- [Material provided]:
(** * webhoster: cookie codec, CORS middleware and buffer encoder middleware

    A shallow embedding of [helpers/CookieObject.js], [middleware/cors.js]
    and [middleware/bufferencoder.js].

    JavaScript strings are modelled by [string]; one [ascii] stands for one
    UTF-16 code unit below 256.  A value that may be [undefined] is an
    [option] whose [None] is [undefined].  A call that raises a [TypeError]
    in JavaScript (a method called on [undefined]) returns [Throw]. *)

From Stdlib Require Import ZArith Ascii String List Bool Lia.
From stdpp Require Import base option strings list gmap pretty.

Local Open Scope string_scope.
Local Open Scope Z_scope.

(** ** Faults *)

Inductive JsError := TypeError.

Inductive result (A : Type) : Type :=
| Ok (a : A)
| Throw (e : JsError).
Arguments Ok {A} a.
Arguments Throw {A} e.

Definition rbind {A B} (r : result A) (k : A → result B) : result B :=
  match r with
  | Ok a => k a
  | Throw e => Throw e
  end.

Notation "'let!' x ':=' r 'in' k" := (rbind r (fun x => k))
  (at level 10, x pattern, r at level 100, k at level 200).

(** A string or [undefined]. *)
Abbreviation JsStr := (option string).

(** ** The string builtins the three files use *)

Module JS.

(** [`${v}`]: [undefined] prints as the word. *)
Definition template (v : JsStr) : string :=
  match v with
  | Some s => s
  | None => "undefined"
  end.

(** Truthiness of a string or [undefined]: only a non-empty string. *)
Definition truthy (v : JsStr) : bool :=
  match v with
  | Some (String _ _) => true
  | _ => false
  end.

(** White space of [String.prototype.trim] among the code units below 256:
    TAB, LF, VT, FF, CR, SP and NBSP. *)
Definition is_ws (c : ascii) : bool :=
  let n := N_of_ascii c in
  ((9 <=? n) && (n <=? 13) || (n =? 32) || (n =? 160))%N.

Fixpoint trimStart (s : string) : string :=
  match s with
  | String c s' => if is_ws c then trimStart s' else s
  | EmptyString => EmptyString
  end.

Fixpoint trimEnd (s : string) : string :=
  match s with
  | String c s' =>
      match trimEnd s' with
      | EmptyString => if is_ws c then EmptyString else String c EmptyString
      | r => String c r
      end
  | EmptyString => EmptyString
  end.

Definition trim (s : string) : string := trimEnd (trimStart s).

(** [toLowerCase] on the code units below 256: A-Z, and the Latin-1 capitals
    U+00C0..U+00DE without the multiplication sign U+00D7. *)
Definition lower_char (c : ascii) : ascii :=
  let n := N_of_ascii c in
  if ((65 <=? n) && (n <=? 90)
      || (192 <=? n) && (n <=? 222) && negb (n =? 215))%N
  then ascii_of_N (n + 32) else c.

Fixpoint toLowerCase (s : string) : string :=
  match s with
  | String c s' => String (lower_char c) (toLowerCase s')
  | EmptyString => EmptyString
  end.

(** [s.split(sep)] for a separator of one code unit: never empty, one more
    piece than there are separators. *)
Fixpoint split (sep : ascii) (s : string) : list string :=
  match s with
  | EmptyString => [EmptyString]
  | String c s' =>
      if Ascii.eqb c sep then EmptyString :: split sep s'
      else match split sep s' with
           | h :: t => String c h :: t
           | [] => [String c EmptyString]
           end
  end.

(** [l.join(sep)] on strings. *)
Fixpoint join (sep : string) (l : list string) : string :=
  match l with
  | [] => EmptyString
  | [s] => s
  | s :: t => s +:+ sep +:+ join sep t
  end.

(** [s.includes(c)] for one code unit. *)
Fixpoint includes (c : ascii) (s : string) : bool :=
  match s with
  | String d s' => Ascii.eqb d c || includes c s'
  | EmptyString => false
  end.

(** [s.indexOf(c)]: the first position, or -1. *)
Fixpoint indexOf (c : ascii) (s : string) : Z :=
  match s with
  | String d s' =>
      if Ascii.eqb d c then 0
      else let i := indexOf c s' in if i =? -1 then -1 else i + 1
  | EmptyString => -1
  end.

(** [s.lastIndexOf(c)]: the last position, or -1. *)
Fixpoint lastIndexOf (c : ascii) (s : string) : Z :=
  match s with
  | String d s' =>
      let i := lastIndexOf c s' in
      if i =? -1 then (if Ascii.eqb d c then 0 else -1) else i + 1
  | EmptyString => -1
  end.

Definition len (s : string) : Z := Z.of_nat (String.length s).

(** [s.substring(a, b)]: both ends clamped to [0, length], swapped when
    [a > b]. *)
Definition substring (a b : Z) (s : string) : string :=
  let a' := Z.max 0 (Z.min a (len s)) in
  let b' := Z.max 0 (Z.min b (len s)) in
  let lo := Z.min a' b' in
  let hi := Z.max a' b' in
  String.substring (Z.to_nat lo) (Z.to_nat (hi - lo)) s.

(** Numbers: the integers and NaN. *)
Inductive JsNumber :=
| NaN
| Num (z : Z).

- [Exercise prompt]:
Would you return the whole listing exactly as written?

- [Reply to the task]:
(** * webhoster: cookie codec, CORS middleware and buffer encoder middleware

    A shallow embedding of [helpers/CookieObject.js], [middleware/cors.js]
    and [middleware/bufferencoder.js].

    JavaScript strings are modelled by [string]; one [ascii] stands for one
    UTF-16 code unit below 256.  A value that may be [undefined] is an
    [option] whose [None] is [undefined].  A call that raises a [TypeError]
    in JavaScript (a method called on [undefined]) returns [Throw]. *)

From Stdlib Require Import ZArith Ascii String List Bool Lia.
From stdpp Require Import base option strings list gmap pretty.

Local Open Scope string_scope.
Local Open Scope Z_scope.

(** ** Faults *)

Inductive JsError := TypeError.

Inductive result (A : Type) : Type :=
| Ok (a : A)
| Throw (e : JsError).
Arguments Ok {A} a.
Arguments Throw {A} e.

Definition rbind {A B} (r : result A) (k : A → result B) : result B :=
  match r with
  | Ok a => k a
  | Throw e => Throw e
  end.

Notation "'let!' x ':=' r 'in' k" := (rbind r (fun x => k))
  (at level 10, x pattern, r at level 100, k at level 200).

(** A string or [undefined]. *)
Abbreviation JsStr := (option string).

(** ** The string builtins the three files use *)

Module JS.

(** [`${v}`]: [undefined] prints as the word. *)
Definition template (v : JsStr) : string :=
  match v with
  | Some s => s
  | None => "undefined"
  end.

(** Truthiness of a string or [undefined]: only a non-empty string. *)
Definition truthy (v : JsStr) : bool :=
  match v with
  | Some (String _ _) => true
  | _ => false
  end.

(** White space of [String.prototype.trim] among the code units below 256:
    TAB, LF, VT, FF, CR, SP and NBSP. *)
Definition is_ws (c : ascii) : bool :=
  let n := N_of_ascii c in
  ((9 <=? n) && (n <=? 13) || (n =? 32) || (n =? 160))%N.

Fixpoint trimStart (s : string) : string :=
  match s with
  | String c s' => if is_ws c then trimStart s' else s
  | EmptyString => EmptyString
  end.

Fixpoint trimEnd (s : string) : string :=
  match s with
  | String c s' =>
      match trimEnd s' with
      | EmptyString => if is_ws c then EmptyString else String c EmptyString
      | r => String c r
      end
  | EmptyString => EmptyString
  end.

Definition trim (s : string) : string := trimEnd (trimStart s).

(** [toLowerCase] on the code units below 256: A-Z, and the Latin-1 capitals
    U+00C0..U+00DE without the multiplication sign U+00D7. *)
Definition lower_char (c : ascii) : ascii :=
  let n := N_of_ascii c in
  if ((65 <=? n) && (n <=? 90)
      || (192 <=? n) && (n <=? 222) && negb (n =? 215))%N
  then ascii_of_N (n + 32) else c.

Fixpoint toLowerCase (s : string) : string :=
  match s with
  | String c s' => String (lower_char c) (toLowerCase s')
  | EmptyString => EmptyString
  end.

(** [s.split(sep)] for a separator of one code unit: never empty, one more
    piece than there are separators. *)
Fixpoint split (sep : ascii) (s : string) : list string :=
  match s with
  | EmptyString => [EmptyString]
  | String c s' =>
      if Ascii.eqb c sep then EmptyString :: split sep s'
      else match split sep s' with
           | h :: t => String c h :: t
           | [] => [String c EmptyString]
           end
  end.

(** [l.join(sep)] on strings. *)
Fixpoint join (sep : string) (l : list string) : string :=
  match l with
  | [] => EmptyString
  | [s] => s
  | s :: t => s +:+ sep +:+ join sep t
  end.

(** [s.includes(c)] for one code unit. *)
Fixpoint includes (c : ascii) (s : string) : bool :=
  match s with
  | String d s' => Ascii.eqb d c || includes c s'
  | EmptyString => false
  end.

(** [s.indexOf(c)]: the first position, or -1. *)
Fixpoint indexOf (c : ascii) (s : string) : Z :=
  match s with
  | String d s' =>
      if Ascii.eqb d c then 0
      else let i := indexOf c s' in if i =? -1 then -1 else i + 1
  | EmptyString => -1
  end.

(** [s.lastIndexOf(c)]: the last position, or -1. *)
Fixpoint lastIndexOf (c : ascii) (s : string) : Z :=
  match s with
  | String d s' =>
      let i := lastIndexOf c s' in
      if i =? -1 then (if Ascii.eqb d c then 0 else -1) else i + 1
  | EmptyString => -1
  end.

Definition len (s : string) : Z := Z.of_nat (String.length s).

(** [s.substring(a, b)]: both ends clamped to [0, length], swapped when
    [a > b]. *)
Definition substring (a b : Z) (s : string) : string :=
  let a' := Z.max 0 (Z.min a (len s)) in
  let b' := Z.max 0 (Z.min b (len s)) in
  let lo := Z.min a' b' in
  let hi := Z.max a' b' in
  String.substring (Z.to_nat lo) (Z.to_nat (hi - lo)) s.

(** Numbers: the integers and NaN. *)
Inductive JsNumber :=
| NaN
| Num (z : Z).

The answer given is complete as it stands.